• _YOUR INSTRUCTIONS_: Only one stretch of the records below is wanted: the lines from the one holding "(SBCStatus * LV_t)" through the one holding "let! l := access (rdp imghdr 4) in". Return it exactly, both ends included.

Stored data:
_ _ _ _ _ _ _

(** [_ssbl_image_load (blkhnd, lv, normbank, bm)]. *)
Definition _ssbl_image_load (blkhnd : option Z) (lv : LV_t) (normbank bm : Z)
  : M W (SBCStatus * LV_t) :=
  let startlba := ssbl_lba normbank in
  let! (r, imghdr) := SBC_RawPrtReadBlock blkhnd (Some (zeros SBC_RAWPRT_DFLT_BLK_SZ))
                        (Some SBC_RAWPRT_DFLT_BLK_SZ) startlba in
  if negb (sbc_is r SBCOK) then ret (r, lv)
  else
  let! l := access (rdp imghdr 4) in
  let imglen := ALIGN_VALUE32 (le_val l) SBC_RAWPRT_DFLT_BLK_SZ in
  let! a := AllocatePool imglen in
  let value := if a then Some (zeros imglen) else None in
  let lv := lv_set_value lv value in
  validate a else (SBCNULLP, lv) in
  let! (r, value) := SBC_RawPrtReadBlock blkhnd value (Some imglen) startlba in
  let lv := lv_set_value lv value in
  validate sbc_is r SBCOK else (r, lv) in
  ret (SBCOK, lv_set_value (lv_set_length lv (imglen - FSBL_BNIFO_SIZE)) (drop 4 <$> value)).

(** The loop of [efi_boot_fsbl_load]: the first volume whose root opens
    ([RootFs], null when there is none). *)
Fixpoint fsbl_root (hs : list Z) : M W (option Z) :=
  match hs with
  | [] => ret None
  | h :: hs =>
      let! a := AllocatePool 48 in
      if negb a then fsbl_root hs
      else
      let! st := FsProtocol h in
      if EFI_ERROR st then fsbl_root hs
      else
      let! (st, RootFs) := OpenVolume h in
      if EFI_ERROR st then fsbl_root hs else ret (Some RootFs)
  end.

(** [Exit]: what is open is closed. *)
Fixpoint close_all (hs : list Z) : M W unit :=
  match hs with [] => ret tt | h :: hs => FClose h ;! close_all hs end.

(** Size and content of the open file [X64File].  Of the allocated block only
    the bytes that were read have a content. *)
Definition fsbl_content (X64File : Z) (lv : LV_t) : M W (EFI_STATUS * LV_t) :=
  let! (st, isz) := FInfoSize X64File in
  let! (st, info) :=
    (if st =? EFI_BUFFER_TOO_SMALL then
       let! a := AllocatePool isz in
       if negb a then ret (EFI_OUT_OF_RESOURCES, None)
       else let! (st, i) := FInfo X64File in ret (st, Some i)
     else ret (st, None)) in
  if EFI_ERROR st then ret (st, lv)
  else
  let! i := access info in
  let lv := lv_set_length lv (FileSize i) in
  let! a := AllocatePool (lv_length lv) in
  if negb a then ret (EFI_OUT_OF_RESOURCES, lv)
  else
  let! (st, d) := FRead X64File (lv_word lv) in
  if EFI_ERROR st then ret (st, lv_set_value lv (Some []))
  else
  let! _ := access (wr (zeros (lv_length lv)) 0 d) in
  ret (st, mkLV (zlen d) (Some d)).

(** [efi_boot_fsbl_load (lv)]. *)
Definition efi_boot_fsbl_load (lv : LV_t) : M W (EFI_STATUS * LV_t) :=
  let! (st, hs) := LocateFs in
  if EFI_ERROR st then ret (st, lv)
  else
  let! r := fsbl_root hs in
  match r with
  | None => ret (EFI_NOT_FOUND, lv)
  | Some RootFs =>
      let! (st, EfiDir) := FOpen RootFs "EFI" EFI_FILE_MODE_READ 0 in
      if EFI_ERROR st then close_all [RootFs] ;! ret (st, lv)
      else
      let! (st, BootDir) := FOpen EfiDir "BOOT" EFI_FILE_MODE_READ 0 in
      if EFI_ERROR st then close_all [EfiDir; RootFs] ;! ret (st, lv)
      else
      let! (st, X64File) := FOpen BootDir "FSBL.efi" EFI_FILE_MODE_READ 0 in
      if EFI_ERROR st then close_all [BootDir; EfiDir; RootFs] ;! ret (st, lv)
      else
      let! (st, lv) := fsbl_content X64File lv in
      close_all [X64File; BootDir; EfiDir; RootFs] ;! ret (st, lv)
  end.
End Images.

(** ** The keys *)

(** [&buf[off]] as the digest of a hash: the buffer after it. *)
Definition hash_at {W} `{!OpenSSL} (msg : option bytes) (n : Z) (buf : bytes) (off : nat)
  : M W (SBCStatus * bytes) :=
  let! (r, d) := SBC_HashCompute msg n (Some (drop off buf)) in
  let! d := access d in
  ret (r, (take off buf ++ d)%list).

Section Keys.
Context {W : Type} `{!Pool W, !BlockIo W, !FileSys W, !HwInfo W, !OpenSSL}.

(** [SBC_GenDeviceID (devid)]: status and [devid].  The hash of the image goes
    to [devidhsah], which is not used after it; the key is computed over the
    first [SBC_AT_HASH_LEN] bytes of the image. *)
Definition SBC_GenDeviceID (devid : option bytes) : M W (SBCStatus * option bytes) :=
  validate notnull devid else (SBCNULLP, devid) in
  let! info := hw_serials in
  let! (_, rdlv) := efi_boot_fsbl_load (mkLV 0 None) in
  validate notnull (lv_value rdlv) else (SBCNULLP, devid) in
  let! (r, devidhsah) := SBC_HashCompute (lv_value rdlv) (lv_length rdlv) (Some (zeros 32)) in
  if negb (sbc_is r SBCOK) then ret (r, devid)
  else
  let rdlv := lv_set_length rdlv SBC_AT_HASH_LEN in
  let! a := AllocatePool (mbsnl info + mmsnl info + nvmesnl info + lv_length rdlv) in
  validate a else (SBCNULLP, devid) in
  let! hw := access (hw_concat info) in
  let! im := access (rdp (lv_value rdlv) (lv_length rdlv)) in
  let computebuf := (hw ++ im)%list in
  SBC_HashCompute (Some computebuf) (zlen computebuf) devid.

_ _ _ _ _ _ _

• _ANSWER SPACE_:
  : M W (SBCStatus * LV_t) :=
  let startlba := ssbl_lba normbank in
  let! (r, imghdr) := SBC_RawPrtReadBlock blkhnd (Some (zeros SBC_RAWPRT_DFLT_BLK_SZ))
                        (Some SBC_RAWPRT_DFLT_BLK_SZ) startlba in
  if negb (sbc_is r SBCOK) then ret (r, lv)
  else
  let! l := access (rdp imghdr 4) in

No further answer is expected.